Los otros se quedaron asombrados.
—¿Dónde está Killian?
—Debe de estar ya en Montreal. Su mujer iba a tener un niño. Se marchó antes que yo, en una lanzadera. Antes de que yo despegase.
—¿De Marte?
—Claro, ¿de dónde iba a ser? ¿Qué es lo que pasa?
—En el espacio reina el mismo desorden que en la Tierra —comentó London. Llenó su pipa de tabaco como si quisiera romperla. Estaba furioso. El piloto también.
—Deberían haberlo preguntado.
—Estábamos completamente seguros de que estaba con usted. Eso decía el último radiograma —Goss se sonó otra vez y suspiró—. En cualquier caso, usted no puede despegar ahora —dijo finalmente—. Y Marlin estaba impaciente por recibir los radiadores. Ahora me echará toda la culpa a mí.

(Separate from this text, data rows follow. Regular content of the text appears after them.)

Lemma updated_Forall2_stage cond f rows n rows' :
  (forall s, cond s = true -> stage_step s (f s)) ->
  update_where cond (fun s => inr (f s)) rows = inr (n, rows') ->
  Forall2 (rtc stage_step) rows rows'.
Proof.
  intros Hf [HF _]%update_where_ok. eapply Forall2_impl; [exact HF|].
  intros s s'. unfold updated. destruct (cond s) eqn:Hs; [|by intros ->].
  intros [= <-]. apply rtc_once. auto.
Qed.

Lemma stmt_update_stage_status t id new old :
  stage_edge old new -> stmt_evolves db_step (update_stage_status t id new old).
Proof.
  intros He g now db n db'. unfold update_stage_status.
  destruct (update_where _ _ _) as [e|[k rows]] eqn:Hu; [done|]. intros [= <- <-].
  apply db_step_stages. eapply updated_Forall2_stage; [|exact Hu].
  intros s Hs. unfold stage_matches in Hs. bool_to_prop. unfold stage_set_status.
  eexists _, _, _. split; [|reflexivity]. by simplify_eq.
Qed.

(** ** Programs *)

Section programs.
Context (R : DB -> DB -> Prop) `{!PreOrder R, !EventBlind R}.

Lemma evolves_Emit ev : evolves R (Emit ev).
Proof.
  apply evolves_exec; [tc_solve|]. intros g now db u db' H. simplify_eq. apply event_blind.
Qed.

—Pero están ahí —el piloto indicó con la cabeza. Entre la neblina se veía la oscura y esbelta forma de su nave—. Hay seis, creo. Y dos en gigajulios. Dispersarán cualquier niebla o neblina.
—No pretenderá que me los eche a la espalda y se los lleve a Marlin —respondió Goss, cada vez de peor humor.
El descuido, la falta de responsabilidad del puerto espacial subordinado, que, como su jefe admitía, le había interceptado después de tres semanas de vuelo sin verificar la presencia del pasajero que esperaban, escandalizó al piloto. No les dijo que ahora el cargamento era problema de ellos. Hasta que se repararan los daños no podía hacer nada, aunque quisiera. Guardó silencio.
—Se quedará usted con nosotros, naturalmente.
Con estas palabras London se terminó el café y se levantó de la silla de aluminio. Era enorme, como un luchador de peso pesado. Se acercó a la pared de cristal. El paisaje de Titán, una inmensidad sin vida de montañas de un color sobrenatural en la penumbra rojiza, con densas nubes de bronce en las cumbres, formaba un telón de fondo perfecto para su figura. El suelo de la torre vibró ligeramente. «Un viejo transformador», pensó el piloto. Él también se levantó, para mirar su nave. Como un faro marino se alzaba verticalmente por encima de la bruma baja. Una ráfaga de viento dispersó los jirones de bruma, pero las marcas del recalentamiento de los reactores ya no se veían, quizá debido a la distancia y la penumbra. O porque sencillamente se habían enfriado.